A sterile solution of potassium chloride contains 2 mEq/mL. If a 20-mL vial of the solution is diluted to 1 liter, what is the percentage strength of the resulting solution?

Start with what is meant by % strength of the solution, since that is the question. Percent means parts per 100 parts. So, we are looking for grams of KCl per 100 ml of solution (for % weight/volume, or w/v).

We know the final volume is 1000 ml (1 L). So, we need to find the grams of KCl.

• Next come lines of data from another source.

(** * FormatNormalizer: resolution, command building and validation

    A shallow embedding of the three normalizer implementations of the
    repository and the properties of the design document that concern them:

    - [FN]  : [format_normalizer/normalizer.py]  (async pipeline, dict based)
    - [SN]  : [src/normalizer.py]                (preset table, try/except pipeline)
    - [FNN] : [formatnormalizer/normalizer.py]   (frame rate, settings, command)
    - [AI]  : [format_normalizer/ai_analyzer.py] (fallback recommendations)

    The Python code works on JSON-like dynamically typed data (the output of
    [json.loads] on ffprobe's report, the caller's target format, the
    recommender's payload).  The module [Py] gives that data and the builtins
    the code uses on it; an operation that raises in Python returns [Raise]. *)

From Stdlib Require Import ZArith QArith Qabs Bool List String Ascii Lia.
From Stdlib Require Import DecimalString DecimalZ.
Import ListNotations.

Local Open Scope string_scope.
Local Open Scope list_scope.
Local Open Scope Z_scope.

Set Warnings "-register-all".

(* ================================================================== *)
(** * Python values, exceptions and builtins                          *)
(* ================================================================== *)

Module Py.

(** JSON-like values.  A [dict] is an association list in insertion order
    (iteration order is observable: it fixes the order of encoder flags);
    keys are strings, as in JSON.  A [float] is idealised as an exact
    rational: rounding and the non-finite floats are outside the model. *)
Inductive value : Type :=
| VNone
| VBool (b : bool)
| VInt (n : Z)
| VFloat (q : Q)
| VStr (s : string)
| VList (l : list value)
| VDict (d : list (string * value)).

Definition dict := list (string * value).

(** The exceptions the modelled code can raise.  The carried text is
    indicative only (CPython's wording changes between versions). *)
Inductive exn : Type :=
| AttributeError (msg : string)
| KeyError (key : string)
| TypeError (msg : string)
| ValueError (msg : string)
| ZeroDivisionError (msg : string)
| RuntimeError (msg : string).

Inductive result (A : Type) : Type :=
| Ok (a : A)
| Raise (e : exn).
Arguments Ok {A} a.
Arguments Raise {A} e.

Definition bind {A B} (m : result A) (k : A -> result B) : result B :=
  match m with
  | Ok a => k a
  | Raise e => Raise e
  end.

Notation "x <- m ;; k" := (bind m (fun x => k))
  (at level 61, m at next level, right associativity).

Definition is_ok {A} (m : result A) : bool :=
  match m with Ok _ => true | Raise _ => false end.
Lemma bits_of_app l k : bits_of (l ++ k) = bits_of l ++ bits_of k.
Proof. unfold bits_of. by rewrite fmap_app, join_app. Qed.

Lemma length_bits_of l : length (bits_of l) = (8 * length l)%nat.
Proof. induction l as [|x l IH]; [done|]. rewrite bits_of_cons, length_app, IH. simpl. lia. Qed.

Lemma byte_bits_0 : byte_bits 0 = replicate 8 false.
Proof. reflexivity. Qed.

Lemma bits_of_zeros n : bits_of (replicate n 0) = replicate (8 * n) false.
Proof.
  induction n as [|n IH]; [done|].
  replace (8 * S n)%nat with (8 + 8 * n)%nat by lia.
  rewrite replicate_add, <- IH. done.
Qed.

(** The bit at offset [k] of a byte is the bit [7 - k] of its value. *)
Lemma byte_bits_lookup x (k : nat) :
  (k < 8)%nat → byte_bits x !! k = Some (Z.testbit x (7 - Z.of_nat k)).
Proof. intros Hk. do 8 (destruct k as [|k]; [done|]). lia. Qed.

Lemma bits_of_lookup l (i k : nat) x :
  l !! i = Some x → (k < 8)%nat →
  bits_of l !! (8 * i + k)%nat = Some (Z.testbit x (7 - Z.of_nat k)).
Proof.
  revert i. induction l as [|y l IH]; intros i Hx Hk; [done|].
  rewrite bits_of_cons. destruct i as [|i]; simpl in Hx.
  - simplify_eq. rewrite lookup_app_l by (rewrite length_byte_bits; lia).
    rewrite Nat.mul_0_r. by apply byte_bits_lookup.
  - rewrite lookup_app_r by (rewrite length_byte_bits; lia).
    rewrite length_byte_bits, <- (IH i) by done. f_equal. lia.
Qed.

(** [x & (1 << i)] tests the bit [i]. *)
Lemma land_shiftl_1 x i : 0 <= i → (Z.land x (Z.shiftl 1 i) =? 0) = negb (Z.testbit x i).
Proof.
  intros Hi. destruct (Z.testbit x i) eqn:E; simpl.
  - apply Z.eqb_neq. intros H0.
    apply (f_equal (fun z => Z.testbit z i)) in H0.
    rewrite Z.land_spec, E, Z.shiftl_spec, Z.sub_diag, Z.bits_0 in H0 by lia. done.
  - apply Z.eqb_eq, Z.bits_inj'. intros n Hn.
    rewrite Z.land_spec, Z.shiftl_spec, Z.bits_0 by lia.
    destruct (decide (n = i)) as [->|Hne]; [by rewrite E|].
    destruct (Z.testbit 1 (n - i)) eqn:E1; [|by rewrite andb_false_r].
    destruct (decide (n < i)); [by rewrite Z.testbit_neg_r in E1 by lia|].
    by rewrite Z.bits_above_log2 in E1 by (simpl; lia).
Qed.

Lemma bits_of_drop l (n : nat) : bits_of (drop n l) = drop (8 * n) (bits_of l).
Proof.
  revert n. induction l as [|x l IH]; intros [|n]; try done.
  simpl drop at 1. rewrite IH, bits_of_cons, drop_app_ge by (rewrite length_byte_bits; lia).
  f_equal. rewrite length_byte_bits. lia.
Qed.

(** * Big-endian lengths *)

(** The four bytes of a 32-bit length, the most significant one first. *)
Definition be32 (n : Z) : bytes :=
  (λ i, u8 (Z.land (Z.shiftr n (8 * (4 - 1 - i))) 0xFF)) <$> [0; 1; 2; 3].

(** Reading them back with [len *= 0x100; len += byte], in 32-bit arithmetic. *)
Definition read_be32 (l : bytes) : Z := foldl (λ len b, u32 (u32 (len * 0x100) + b)) 0 l.

Lemma be32_div n : be32 n = [u8 (n / 2 ^ 24); u8 (n / 2 ^ 16); u8 (n / 2 ^ 8); u8 n].
Proof.
  assert (H : ∀ k, 0 <= k → u8 (Z.land (Z.shiftr n k) 0xFF) = u8 (n / 2 ^ k)).
  { intros k Hk. unfold u8. change 0xFF with (Z.ones 8).
    rewrite Z.land_ones, Z.shiftr_div_pow2, Zmod_mod by lia. done. }
  unfold be32. csimpl. rewrite !H by lia. simpl (_ * _). by rewrite Z.div_1_r.
Qed.

Lemma read_be32_be32 n : 0 <= n < 2 ^ 32 → read_be32 (be32 n) = n.
Proof.
  intros Hn. rewrite be32_div. unfold read_be32, u8, u32. simpl foldl.
  change (2 ^ 24) with (2 ^ 8 * 2 ^ 8 * 2 ^ 8). change (2 ^ 16) with (2 ^ 8 * 2 ^ 8).
  rewrite <- !Z.div_div by lia. change (2 ^ 32) with (256 * 256 * 256 * 256) in *.
  change (2 ^ 8) with 256. change 0x100 with 256.
  Z.to_euclidean_division_equations. lia.
Qed.

Lemma length_be32 n : length (be32 n) = 4%nat.
Proof. done. Qed.

Lemma be32_bytes n : Forall is_u8 (be32 n).
Proof. unfold be32. repeat constructor; apply u8_range. Qed.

We start with what's given. 2 mEq / ml x 20 ml vial = 40 mEq KCl / 20 ml

40 mEq KCl x 1 mmol / mEq = 40 mmoles KCl in the 20 ml vial

40 mmole KCl x 74.6 mg/mmol = 2984 mg KCl in the 20 ml vial

Diluting this to 1 L (1000 ml) is a 50 fold dilution, so in the final 1 L we have 1/50 x 2984 mg = 59.7 mg

You could also do the math as ... 2984 mg/20 ml = x mg/1000 ml and x = 59.7 mg = 0.0597 g

So, now we have both parts to the question. We have the grams of KCl (0.0597 g) and the volume of 1000 ml

% strength = g / 100 ml = 0.0597 g / 1000 ml x 100 = 0.006% w/v (1 sig.fig.)